START Available records
Lemma PredictionScreen_reachable_invariant_witness :
  let parseInt := fun text : string =>
    if String.eqb text "3" then Fin 3 else NaN in
  let id := fun text : string => text in
  let typed :=
    PredictionState.mk US "" "" [] "Physics II" "B+" "3" in
  let st := fst (PredictionScreen_handleAddCourse parseInt id id false
                   "1700000000000" typed) in
  PredictionState.courses st <> []
  /\ Forall (fun c => isCreditOption (PredictionCourse.credits c) = true
                      /\ 0 < PredictionCourse.credits c)
            (PredictionState.courses st).
Proof.
  split; [discriminate|].
  refine (proj1 (PredictionScreen_reachable_invariant _ _ _ _ _ _)).
  apply reachable_step
    with (st := PredictionState.mk US "" "" [] "Physics II" "B+" "3");
    [|apply step_addCourse].
  apply reachable_step
    with (st := PredictionState.mk US "" "" [] "Physics II" "B+" "");
    [|exact (step_setCredits _ _ _ _
               (PredictionState.mk US "" "" [] "Physics II" "B+" "") "3")].
  apply reachable_step
    with (st := PredictionState.mk US "" "" [] "Physics II" "A" "");
    [|apply (step_setSelectedGrade _ _ _ _
               (PredictionState.mk US "" "" [] "Physics II" "A" "") "B+");
      cbn; auto 10].
  apply reachable_step with (st := PredictionScreen_initial);
    [|exact (step_setCourseName _ _ _ _ PredictionScreen_initial
               "Physics II")].
  apply reachable_initial.
Defined.

(** X12.  In every state the prediction screen can reach, with expected
    courses present, a current GPA that is not [NaN] and current credits
    above 0, the projected GPA is the credit-weighted blend
    [(gpa * credits + futureGPA * futureCredits) / (credits +
    futureCredits)]: the guard on the credit total never fires there. *)
Theorem PredictionScreen_projectedGPA_blend :
  forall parseInt trim toLowerCase isWeb parseFloat st,
    let gpa := parseFloat (PredictionState.currentGPA st) in
    let credits := parseFloat (PredictionState.currentCredits st) in
    let futureGPA :=
      calculateGPA (map asCourse (PredictionState.courses st))
                   (PredictionState.scale st) false DEFAULT_WEIGHT_MULTIPLIERS in
    let futureCredits :=
      Fin (sumOver PredictionCourse.credits (PredictionState.courses st)) in
    PredictionScreen_reachable parseInt trim toLowerCase isWeb st ->
    PredictionState.courses st <> [] ->
    isNaN gpa = false ->
    (credits >? Fin 0)%num = true ->
    PredictionScreen_projectedGPA parseFloat st
    =n= ((gpa * credits + futureGPA * futureCredits)
         / (credits + futureCredits))%num.
Proof.
  intros parseInt trim toLowerCase isWeb parseFloat st
         gpa credits futureGPA futureCredits Hreach Hne Hgpa Hcr.
  unfold PredictionScreen_projectedGPA.
  rewrite (calculateProjectedGPA_nonempty _ _ _ _ _ Hne).
  fold gpa credits futureGPA futureCredits.
  rewrite Hgpa, Hcr, (num_gt_not_NaN _ _ Hcr). cbn [negb andb].
  assert (Hnonneg : 0 <= sumOver PredictionCourse.credits
                               (PredictionState.courses st)).
  { apply sumOver_nonneg.
    apply Forall_impl
      with (2 := PredictionScreen_reachable_credits _ _ _ _ _ Hreach).
    intros c Hc. lra. }
  unfold futureCredits at 1.
  now rewrite (num_gt_add_nonneg _ _ Hcr Hnonneg).
Qed.

Lemma PredictionScreen_sample_reachable :
  PredictionScreen_reachable parseInt_sample (fun text => text)
    (fun text => text) false PredictionScreen_sample.
Proof.
  apply reachable_step
    with (st := PredictionState.mk US "3.0" "60" [] "Physics II" "A" "3");
    [|apply step_addCourse].
  apply reachable_step
    with (st := PredictionState.mk US "3.0" "60" [] "Physics II" "A" "");
    [|exact (step_setCredits _ _ _ _
               (PredictionState.mk US "3.0" "60" [] "Physics II" "A" "") "3")].
  apply reachable_step
    with (st := PredictionState.mk US "3.0" "60" [] "" "A" "");
    [|exact (step_setCourseName _ _ _ _
               (PredictionState.mk US "3.0" "60" [] "" "A" "") "Physics II")].
  apply reachable_step
    with (st := PredictionState.mk US "3.0" "" [] "" "A" "");
    [|exact (step_setCurrentCredits _ _ _ _
               (PredictionState.mk US "3.0" "" [] "" "A" "") "60")].
  apply reachable_step with (st := PredictionScreen_initial);
    [|exact (step_setCurrentGPA _ _ _ _ PredictionScreen_initial "3.0")].
  apply reachable_initial.
Qed.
END Available records
Quote exactly the stretch of lines above that starts at the first one and ends at the line with "refine (proj1 (PredictionScreen_reachable_invariant", and nothing beyond it.

> **Reply**:
Lemma PredictionScreen_reachable_invariant_witness :
  let parseInt := fun text : string =>
    if String.eqb text "3" then Fin 3 else NaN in
  let id := fun text : string => text in
  let typed :=
    PredictionState.mk US "" "" [] "Physics II" "B+" "3" in
  let st := fst (PredictionScreen_handleAddCourse parseInt id id false
                   "1700000000000" typed) in
  PredictionState.courses st <> []
  /\ Forall (fun c => isCreditOption (PredictionCourse.credits c) = true
                      /\ 0 < PredictionCourse.credits c)
            (PredictionState.courses st).
Proof.
  split; [discriminate|].
  refine (proj1 (PredictionScreen_reachable_invariant _ _ _ _ _ _)).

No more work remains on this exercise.